Mlliyet Milliyet Blog Milliyet Blog
 
Facebook Connect
Blog Kategorileri
 

25 Mart '12

 
Kategori
Beslenme / Diyet
 

Diyet dediğin yalnız yapılmaz

Diyet dediğin yalnız yapılmaz
 

Diyetteyiz


Öyle üç beş ayda bir diyete sarılan bir insan olmadım hiç. Yedim mi sağlarım yerim, beni 2 sene götürür o yağlar :)

Diyete gireceksem de önce kafamda bitirmem lazım. Kendimden memnun olmadığım zamanlamayı iyi yakalamalıyım, haydi hop bir iki demeye kalmadan kendimi diyetisyene atarım. Diyetisyen kontrolü olmadan, tabir-i caizse cebim hafiflemeden olmuyor arkadaş. O her hafta ya da 10-15 günde bir gidip tartılmanın verdiği huzurlu ağırlık çökmeden üstüme disipline olamıyorum ben. Sorumluluk insanıyım, ödevimi çalışıp sözlüye kalkmam lazım çıplak ayakla tartı üstünde. Yoksa gelsin arada mini kaçamak, gitsin yarım porsiyondan bir şey olmaz derken ipin ucu kaçıyor.

Doğum kilolarım oğlum 8-9 aylıkken tamamen gitmiş, hatta hamile kaldığım kilonun da 3 kilo altına düşmüştüm. Ama bu uykusuzluk beni yedi bitirdi, stresten midir işime gelip bahane yaptığımdan mıdır ilk doğum yaptığım ana, 67,5 kiloya çıktım. Doğuma da 74 ile girmiştim zaten. En büyük şanssızlığım doktorumun da bana "Senin iç karnın neredeyse yok denecek kadar az" diye teyit ettiği gerçektir. Hakikaten hep göbek bölgesinden yakınan biri oldum ben.

Üstelik diyeti ve sporu da yaparken yanına destek kuvvet gerekenlerdenim. Sevmiyorum kendi başına debelenmeyi. Evde senin yediğin yemeği paylaşacak, yemek saatlerini kaçırmadan seni uyaracak, aynı yağsız salatadan, yağsız kıymadan yapılan sebze yemeğine burun kıvırmayacak, ızgara et yaptığında "Başka yemek yok mu? " demeyecek birisi lazım. Nam-ı diğer koca, anladınız siz onu... Allahtan benimki son 10 senedir devamlı bir diyet modunda da bu kavramlar o kadar uzak değil ona da. Bu yılda, 67merdiven dayamam benim kırılma noktam oldu. Düştüm diyestisyen peşine ve 8 Aralık'tan beri diyetteyiz. Gel gör ki yemesi kadar kolay ve keyifli olmuyor bu geri iade süreci. Üstelik iadeye gönüllü de yok ortada. Bünye 35, yolun yarısına 1 kalmışken eskisinden daha ağır bir metabolizma ile karşı duruyor sana. Haftada 3-4 kere spora gitmeme ve günde rahat rahat 2 lt su tüketmeme, yediklerime dikkat etmeme rağmen 2 ayda 5-5,5 kg verebilir durumdayım. Anımsıyorum da en son 4 sene evvel diyet yaptığımda 2 ayda net 8 kilo vermiş ve tüm diyet işini bu sürede tamamlamıştım. Şimdi aradaki fark bana yaşlanmaya başladığımın da bir sinyali, gel gör ki anlayana...
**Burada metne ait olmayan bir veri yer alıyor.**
(** * Promotion *)

Section PromotionFacts.
Context {Board : Type} `{RulesEngine Board}.

(** The move built from a selected White piece, by the ranks alone. *)
Lemma candidate_move_white (b : Board) (sel sq : Square) (t : PieceType) :
  piece_at b sel = Some (mkPiece t WHITE) ->
  candidate_move b sel sq
  = mkMove sel sq (if pawn_reaches_final_rank b sel sq && (square_rank sel =? 6)
                   then Some QUEEN else None).
Proof.
  intros Hpiece.
  unfold candidate_move, candidate_promotion, pawn_reaches_final_rank.
  rewrite Hpiece. cbn [piece_type color final_rank].
  destruct (PieceType_eqb t PAWN), (square_rank sel =? 6), (square_rank sq =? 7);
    reflexivity.
Qed.

Lemma pawn_step_is_from_seventh (b : Board) (sel sq : Square) (t : PieceType) :
  piece_at b sel = Some (mkPiece t WHITE) ->
  pawn_steps_onto_final_rank b sel sq = true ->
  pawn_reaches_final_rank b sel sq && (square_rank sel =? 6) = true.
Proof.
  intros Hpiece. unfold pawn_steps_onto_final_rank, pawn_reaches_final_rank.
  rewrite Hpiece. cbn [piece_type color final_rank rank_before_final].
  destruct (PieceType_eqb t PAWN), (square_rank sel =? 6), (square_rank sq =? 7);
    cbn; congruence.
Qed.
End PromotionFacts.

(** C8, amended.  With a square other than a1 selected (it holds a White
    piece), White to move and the game in progress, the move that a click
    hands to the engine, testing it and pushing it if it is legal, goes
    from the selected square to the clicked square and carries promotion =
    queen exactly when the selected piece is a pawn, the clicked square is
    on the final rank of its colour, and the pawn stands on rank index 6;
    it carries promotion = none in every other case, also for a pawn
    clicked onto the final rank from further back.  Every pawn step onto
    the final rank that the rules allow gets the queen, and no other
    promotion piece occurs. *)
Theorem on_square_click_promotion
    (Board : Type) (E : RulesEngine Board) (event : Event) (s : App)
    (sel : Square) :
  game_over s = false -> turn (board s) = WHITE ->
  selected_square s = Some sel -> sel <> 0 -> selection_owned s ->
  let sq := get_square_from_mouse event in
  let m := mkMove sel sq
             (if pawn_reaches_final_rank (board s) sel sq && (square_rank sel =? 6)
              then Some QUEEN else None) in
  (is_legal (board s) m = true ->
     board (on_square_click event s) = push (board s) m
     /\ selected_square (on_square_click event s) = None)
  /\ (is_legal (board s) m = false ->
        board (on_square_click event s) = board s)
  /\ (pawn_steps_onto_final_rank (board s) sel sq = true ->
        promotion m = Some QUEEN)
  /\ (promotion m = Some QUEEN \/ promotion m = None).
Proof.
  intros Hover Hturn Hsel Hnz Howned sq m.
  destruct (Howned sel Hsel) as [t Hpiece].
  pose proof (candidate_move_white (board s) sel sq t Hpiece) as Hmove.
  fold m in Hmove.
  assert (Hclick : on_square_click event s = try_move sel sq s).
  { rewrite on_square_click_playing, Hsel, int_truth_nonzero by assumption.
    reflexivity. }
  rewrite Hclick. split; [|split; [|split]].
  - intros Hlegal. rewrite <- Hmove in Hlegal.
    destruct (try_move_legal sel sq s Hlegal) as [Hb [Hs _]].
    rewrite Hb, Hmove. auto.
  - intros Hillegal. rewrite <- Hmove in Hillegal.
    apply (try_move_illegal sel sq s Hillegal).
  - intros Hstep. unfold m. cbn [promotion].
    now rewrite (pawn_step_is_from_seventh (board s) sel sq t Hpiece Hstep).
  - unfold m. cbn [promotion].
    destruct (pawn_reaches_final_rank (board s) sel sq && (square_rank sel =? 6));
      auto.
Qed.

Lemma on_square_click_promotion_witness :
  is_legal MiniChess.pawn_on_e7 (mkMove 52 60 (Some QUEEN)) = true
  /\ board (on_square_click (MiniChess.click_at 4 7) MiniChess.pawn_on_e7_selected)
     = push MiniChess.pawn_on_e7 (mkMove 52 60 (Some QUEEN))
  /\ selected_square
       (on_square_click (MiniChess.click_at 4 7) MiniChess.pawn_on_e7_selected)
     = None.
Proof.
  assert (Hlegal : is_legal MiniChess.pawn_on_e7 (mkMove 52 60 (Some QUEEN)) = true)
    by (vm_compute; reflexivity).
  split; [exact Hlegal|].
  destruct (on_square_click_promotion _ MiniChess.engine (MiniChess.click_at 4 7)
              MiniChess.pawn_on_e7_selected 52) as [Hpush _];
    try (vm_compute; reflexivity);
    [lia | exact pawn_on_e7_selection_owned |].
  apply Hpush. exact Hlegal.
Defined.

(** C8 as stated fails, on either reading of "a pawn reaching the final
    rank for its colour".  By the words: from the start with the pawn on
    e2 selected, a click on e8 has a pawn moving onto the final rank of
    its colour, and the move built is e2-e8 with promotion = none; pushed
    by the engine that accepts every move, it leaves a pawn on e8.  By
    the rules: with the pawn on e7 selected, a click on h8 is no pawn
    step, and the move built is e7-h8 with promotion = queen; pushed by
    that engine, it leaves a queen on h8. *)
Lemma promotion_differs_from_reaching_final_rank :
  (get_square_from_mouse (MiniChess.click_at 4 7) = 60
   /\ selected_square MiniChess.e2_selected = Some 12
   /\ pawn_reaches_final_rank (board MiniChess.e2_selected) 12 60 = true
   /\ candidate_move (board MiniChess.e2_selected) 12 60 = mkMove 12 60 None
   /\ piece_at
        (board (@on_square_click _ MiniChess.accepting (MiniChess.click_at 4 7)
                  MiniChess.e2_selected)) 60
      = Some (mkPiece PAWN WHITE))
  /\ (get_square_from_mouse (MiniChess.click_at 7 7) = 63
      /\ selected_square MiniChess.pawn_on_e7_selected = Some 52
      /\ pawn_steps_onto_final_rank (board MiniChess.pawn_on_e7_selected) 52 63
         = false
      /\ candidate_move (board MiniChess.pawn_on_e7_selected) 52 63
         = mkMove 52 63 (Some QUEEN)
      /\ piece_at
           (board (@on_square_click _ MiniChess.accepting (MiniChess.click_at 7 7)
                     MiniChess.pawn_on_e7_selected)) 63
         = Some (mkPiece QUEEN WHITE)).
Proof. vm_compute. repeat split. Qed.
Sonra arkadaş toplantılarına, haftasonu kaçamaklarına, özel günlerdeki kutlamalara gittiğinde herkes lüptetirken sana baskı yapmayacak dostlar lazım." Ne olacak ucundan al birazcık?" Ne kadar tehlikeli bir söz farkında mısınız? ucunda azıcık kime göre azıcık acaba ? Benim dişimin kovuğuna yetmeyen şey bende ancak ikinci, üçüncü çatalı almaya teşvik eder. İyisi mi ben hiç dokunmayayım, ya hep ya hiç!

Bir de çok güldüğüm, esasında hep iyi niyetle söylendiğini ( ! ) varsaydığım ; "Ay ne diyeti, ne ihtiyacın var ki senin? " sorusu beni benden alıyor. Belimin etrafındaki lastik oradan bakılınca kemer gibi görünüyor zaar, öyle böyle değil 12 kilo vermem lazım sevgili arkadaş. Geçip karşıma üçer beşer götür lokmaları, iradeliyim ona tanık olmak değil de, bu sorulara ve baskılara cevap vermek yoruyor beni.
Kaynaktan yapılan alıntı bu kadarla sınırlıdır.